Channel adapters are used to connect an application to the messaging system so that it can send and receive messages. Again, the definition written in the book “Enterprise Integration Pattern”, by Gregor Hohpe and Bobby Woolf is as given below:
The adapter acts as a messaging client to the messaging system and invokes applications functions via an application-supplied interface. This way, any application can connect to the messaging system and be integrated with other applications as long as it has a proper Channel Adapter.
Pictorially channel adapter can be represented as shown in Figure 22-31 below.
Figure 22-31. Function of Channel Adapter
Spring Integration Support
Spring Integration provides a number of adapters which shields application components from integration details. External events produce various kinds of messages which feds into the Spring Integration. The adapters according to the message type kicks into action and deals with the messages without caring neither about the message origin nor about destination. Once the message is processed it can trigger another external event to which the processed messages are sent.
Figure 22-32. Spring Integration adapters
The Spring Integration includes support for the following adapters:
- FTP, FTPS and Secured File Transfer Protocol (SFTP)
- User Datagram Protocol (UDP)
- HTTP (Representational State Transfer [REST])
- Web services (SOAP)
- Mail (POP3 or IMAP for receiving, SMTP for sending)
- Java Message Service (JMS)
- Java Management Extensions (JMX)
- Remote Method Invocation (RMI)
- Really Simple Syndication (RSS) feeds
- Extensible Messaging and Presence Protocol (XMPP)
The following sections are aimed at explaining some of the important adapters in some detail. Since these are very extensive topic, I would like to give you information and details which allow you a stepping-stone in actually considering using these adapters in your application. Some adapters, I will only be giving information and you can find more details on these from other books available in market.
Each of the following sub-sections in which Spring’s Integration capability will be covered in detail follows a standard sub-sections as shown below:
- Brief Introduction
- Maven Dependency
- Spring Integration Namespace
- Adapter Configuration
It is one of the simplest approaches to enterprise integration. Spring Integration provides both inbound and outbound channel adapters to support this integration style.
Listing 22-31 below shows maven dependency required for integrating file system using Spring Integration.
Listing 22-31. Maven dependency required
Listing 22-32 below shows configuration of main Spring Integration namespace and file related namespace in the Spring configuration file (file-integration-context.xml).
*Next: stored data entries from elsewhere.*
(** Lines 127-214.  [None] is an exception raised by the script's own
    indexing; the plots are left out. *)
Definition condition (rec : Rec) (notch_file : option (notch_config Num))
  : option (conditioned Rec) :=
  let rec_filtered := highpass_filter rec "bessel" "float32" in
  let rec_shifted := phase_shift rec_filtered in
  let rec_comref := common_reference rec_filtered in
  let '(_, all_channels) := detect_bad_channels rec_filtered dead_pass_kwargs in
  let prec_dead_ch := prec_labelled all_channels "dead" in
  dead_channel_ids ← ids_labelled rec_filtered all_channels "dead";
  let prec_out_ch := prec_labelled all_channels "out" in
  out_channel_ids ← ids_labelled rec_filtered all_channels "out";
  let '(_, all_channels) := detect_bad_channels rec_comref noise_pass_kwargs in
  let prec_noise_ch := prec_labelled all_channels "noise" in
  noisy_channel_ids ← ids_labelled rec_comref all_channels "noise";
  let bad := dead_channel_ids ++ noisy_channel_ids ++ out_channel_ids in
  let rec_interpolated := interpolate_bad_channels rec_shifted bad in
  rec_destriped ← destripe rec_interpolated;
  let rec_final := notch_stage notch_file rec_destriped in
  Some (Conditioned rec_filtered rec_shifted rec_comref
          prec_dead_ch dead_channel_ids prec_out_ch out_channel_ids
          prec_noise_ch noisy_channel_ids bad
          rec_interpolated rec_destriped rec_final).

(** The two passes as the data model (section 3) words them: the dead and
    outside-brain channels from a default pass over the referenced signal,
    the noisy ones from the thresholded pass over the filtered signal. *)
Definition passes_as_in_data_model (c : conditioned Rec) : Prop :=
  ids_labelled (rec_comref c)
    (detect_bad_channels (rec_comref c) dead_pass_kwargs).2 "dead" = Some (dead_channel_ids c) ∧
  ids_labelled (rec_comref c)
    (detect_bad_channels (rec_comref c) dead_pass_kwargs).2 "out" = Some (out_channel_ids c) ∧
  ids_labelled (rec_filtered c)
    (detect_bad_channels (rec_filtered c) noise_pass_kwargs).2 "noise"
    = Some (noisy_channel_ids c).

End Chain.

(** *** SpikeInterface's lazy views

    A preprocessing call of SpikeInterface computes nothing: it returns an
    object that remembers its parent recording and its parameters.  [view]
    is that object; what the library would compute from the samples (labels,
    channel tables) is looked up in the tables [channels_of] and
    [labels_of]. *)
#[local] Set Warnings "-register-all".
Inductive view :=
  | Loaded (probe_path : string)
  | HighpassFilter (parent : view) (ftype dtype : string)
  | PhaseShift (parent : view)
  | CommonReference (parent : view)
  | InterpolateBadChannels (parent : view) (bad_channel_ids : list chan_id)
  | ChannelSlice (parent : view) (group : Z)
  | HighpassSpatialFilter (parent : view)
  | ChannelsAggregation (parents : list view) (renamed_channel_ids : list chan_id)
  | NotchFilter (parent : view) (freq q : Z).

(** Whether a view was derived through a phase-shift correction. *)
Fixpoint through_phase_shift (v : view) : bool :=
  match v with
  | Loaded _ => false
  | PhaseShift _ => true
  | HighpassFilter p _ _ | CommonReference p | InterpolateBadChannels p _
  | ChannelSlice p _ | HighpassSpatialFilter p | NotchFilter p _ _ => through_phase_shift p
  | ChannelsAggregation ps _ => existsb through_phase_shift ps
  end.

(** Whether a view was derived through common-average referencing. *)
Fixpoint through_common_reference (v : view) : bool :=
  match v with
  | Loaded _ => false
  | CommonReference _ => true
  | HighpassFilter p _ _ | PhaseShift p | InterpolateBadChannels p _
  | ChannelSlice p _ | HighpassSpatialFilter p | NotchFilter p _ _ => through_common_reference p
  | ChannelsAggregation ps _ => existsb through_common_reference ps
  end.

(** Whether a view was derived through the high-pass filter. *)
Fixpoint through_highpass (v : view) : bool :=
  match v with
  | Loaded _ => false
  | HighpassFilter _ _ _ => true
  | PhaseShift p | CommonReference p | InterpolateBadChannels p _
  | ChannelSlice p _ | HighpassSpatialFilter p | NotchFilter p _ _ => through_highpass p
  | ChannelsAggregation ps _ => existsb through_highpass ps
  end.

Section LazyViews.
Variable channels_of : view → list (chan_id * Z).
Variable labels_of : view → detect_kwargs → list string.

Definition view_bad_channels (v : view) (kw : detect_kwargs) : list chan_id * list string :=
  let labels := labels_of v kw in
  (compress ((λ l, bool_decide (l ≠ "good")) <$> labels) (channels_of v).*1, labels).

Definition view_split (v : view) : gmap Z view :=
  list_to_map ((λ g, (g, ChannelSlice v g)) <$> elements (list_to_set (C := gset Z) (channels_of v).*2)).

Definition view_aggregate (vs : list view) (ids : list chan_id) : option view :=
  if decide (length ids = length (vs ≫= channels_of)) then Some (ChannelsAggregation vs ids)
  else None.

#[local] Instance lazy_views : SpikeInterface view Z := {|
  highpass_filter := HighpassFilter;
  phase_shift := PhaseShift;
  common_reference := CommonReference;
  detect_bad_channels := view_bad_channels;
  get_channel_ids v := (channels_of v).*1;
  interpolate_bad_channels := InterpolateBadChannels;
  get_property_group v := (channels_of v).*2;
  split_by_group := view_split;
  highpass_spatial_filter := HighpassSpatialFilter;
  aggregate_channels := view_aggregate;
  notch_filter := NotchFilter
|}.

End LazyViews.

(** *** Recordings as channel tables

    The structural calls ([split_by], [aggregate_channels], the channel
    identifiers) act on the channel table alone; every numerical kernel is
    a parameter that computes the new trace of channel [k] from the whole
    recording, so a preprocessing step keeps the channels, their order,
    identifiers and groups, and replaces the traces. *)
Section ChannelTables.
Variable Sample : Type.

Record channel := Channel {
  ch_id : chan_id;
  ch_group : Z;
  ch_trace : list Sample
}.

(** A recording is the list of its channels, in order. *)
Abbreviation recording := (list channel).

Definition set_trace (c : channel) (t : list Sample) : channel :=
  Channel (ch_id c) (ch_group c) t.

Definition set_id (c : channel) (i : chan_id) : channel :=
  Channel i (ch_group c) (ch_trace c).

(** A preprocessing step with kernel [f]. *)
Definition preprocess (f : recording → nat → list Sample) (r : recording) : recording :=
  imap (λ k c, set_trace c (f r k)) r.

Record kernels := Kernels {
  k_highpass : string → string → recording → nat → list Sample;
  k_phase_shift : recording → nat → list Sample;
  k_common_reference : recording → nat → list Sample;
  k_labels : recording → detect_kwargs → list string;
  k_interpolate : list chan_id → recording → nat → list Sample;
  k_highpass_spatial : recording → nat → list Sample;
  k_notch : Z → Z → recording → nat → list Sample
}.

Variable K : kernels.

Definition table_bad_channels (r : recording) (kw : detect_kwargs) : list chan_id * list string :=
  let labels := k_labels K r kw in
  (compress ((λ l, bool_decide (l ≠ "good")) <$> labels) (ch_id <$> r), labels).

(** Modelled from the spec: [split_by] of SpikeInterface, which is not part
    of the repository; one sub-recording per shank label, holding the
    channels of that label in their order (section 4.3). *)
Definition table_split (r : recording) : gmap Z recording :=
  list_to_map ((λ g, (g, filter (λ c, ch_group c = g) r))
                 <$> elements (list_to_set (C := gset Z) (ch_group <$> r))).

(** Modelled from the spec: [aggregate_channels] of SpikeInterface, which is
    not part of the repository; the channels of the parts one after another,
    renamed in that order, and a loud failure when the identifiers do not
    fit (section 4.3). *)
Definition table_aggregate (rs : list recording) (ids : list chan_id) : option recording :=
  let all := concat rs in
  if decide (length ids = length all) then Some (zip_with set_id all ids) else None.

#[local] Instance channel_tables : SpikeInterface recording Z := {|
  highpass_filter r ftype dtype := preprocess (k_highpass K ftype dtype) r;
  phase_shift := preprocess (k_phase_shift K);
  common_reference := preprocess (k_common_reference K);
  detect_bad_channels := table_bad_channels;
  get_channel_ids r := ch_id <$> r;
  interpolate_bad_channels r ids := preprocess (k_interpolate K ids) r;
  get_property_group r := ch_group <$> r;
  split_by_group := table_split;
  highpass_spatial_filter := preprocess (k_highpass_spatial K);
  aggregate_channels := table_aggregate;
  notch_filter r freq q := preprocess (k_notch K freq q) r
|}.

(** The direct path: the filter on the whole recording. *)
Definition destripe_whole (r : recording) : recording :=
  preprocess (k_highpass_spatial K) r.

(** A recording whose channels carry exactly one distinct shank label. *)
Definition single_shank (r : recording) : Prop :=
  n_unique (ch_group <$> r) = 1%nat.

(** The equivalence as section 4.3 words it, of the per-shank path of lines
    165-173: on a single-shank recording it gives what the direct path
    gives. *)
Definition per_shank_path_as_specified (r : recording) : Prop :=
  single_shank r →
  destripe_by_shank (SI := channel_tables) r = Some (destripe_whole r).

End ChannelTables.

Arguments Channel {Sample} _ _ _.
Arguments ch_id {Sample} _.
Arguments ch_group {Sample} _.
Arguments ch_trace {Sample} _.
Arguments Kernels {Sample}.
Arguments channel_tables {Sample} K.
Arguments destripe_whole {Sample} K r.
Arguments single_shank {Sample} r.
Arguments per_shank_path_as_specified {Sample} K r.

End Conditioning.

(** ** Digital synchronisation pulses (lines 310-319) *)
Module Sync.
Import Py Numpy.

(** The value of a decimal digit, for the ASCII digits. *)
Definition digit_value (c : ascii) : option Z :=
  let n := Z.of_nat (nat_of_ascii c) in
  if decide (48 ≤ n ≤ 57)%Z then Some (n - 48)%Z else None.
Listing 22-32. Spring Integration Namespace declaration
<?xml version="1.0" encoding="UTF-8"?>
Listing 22-33 below shows configuration of a basic file adapter in the Spring configuration file (file-integration-context.xml). In this sample, the file inbound channel adapter polls the configured directory every 5 seconds and passes it onto the “inputFileChannel” and then the file output channel adapter reads the files in the channel to the output directory configured.
Listing 22-33. Basic file adpater configuration
<file:inbound-channel-adapter id="inputFiles" channel="inputFileChannel"
<int:poller fixed-rate="5000" max-messages-per-poll="50"/>
<file:outbound-channel-adapter id="outputFiles" channel="inputFileChannel"
There are various atributes in “inbound-channel-adapter” as shown in Table 22-3 using which can be used to change the behavior of this adapter according to your application requirement. I would not be able to explain these attributes in detail (excessively much and out of scope of this book) but think it would be of great help to know that these attributes can be used if need arises in your application.
Table 22-3. The attributes in “inbound-channel-adapter” element
|comparator||Specify a Comparator to be used when ordering Files. If none is provided, the order will be determined by the java.io.File implementation of Comparable.|
|filter||Specify a FileListFilter to be used. By default, an AcceptOnceFileListFilter is used, which ensures files are picked up only once from the directory. You can also apply multiple filters by referencing a CompositeFileListFilter.|
|filter-pattern||Only files matching this ant style path will be picked up by this adapter.|
|filename-regex||Only files matching this regular expression will be picked up by this adapter.|
|scanner||Reference to a custom DirectoryScanner implementation.|
|prevent-duplicates||A boolean flag indicating whether duplicates should be prevented. If a ‘filter’ reference is provided, duplicate prevention will not be enabled by default (the assumption is that the provided filter is sufficient), but setting this to true will enable it. If a ‘filename-pattern’ is provided, duplicate prevention will be enabled by default (preceding the pattern matching), but setting this to false will disable it. If neither ‘filter’ nor ‘filename-pattern’ is provided, duplicate prevention is enabled by default, but setting this to false will disable it. For more detail on the actual duplicate prevention, see the Javadoc for AcceptOnceFileListFilter.|
Spring Integration also provides an outbound gateway file adapter, which will send the file as a payload to the reply channel as soon as written.
Note: In the above Table 22-1, only some attributes have been explained which the adapter to customize it further can use.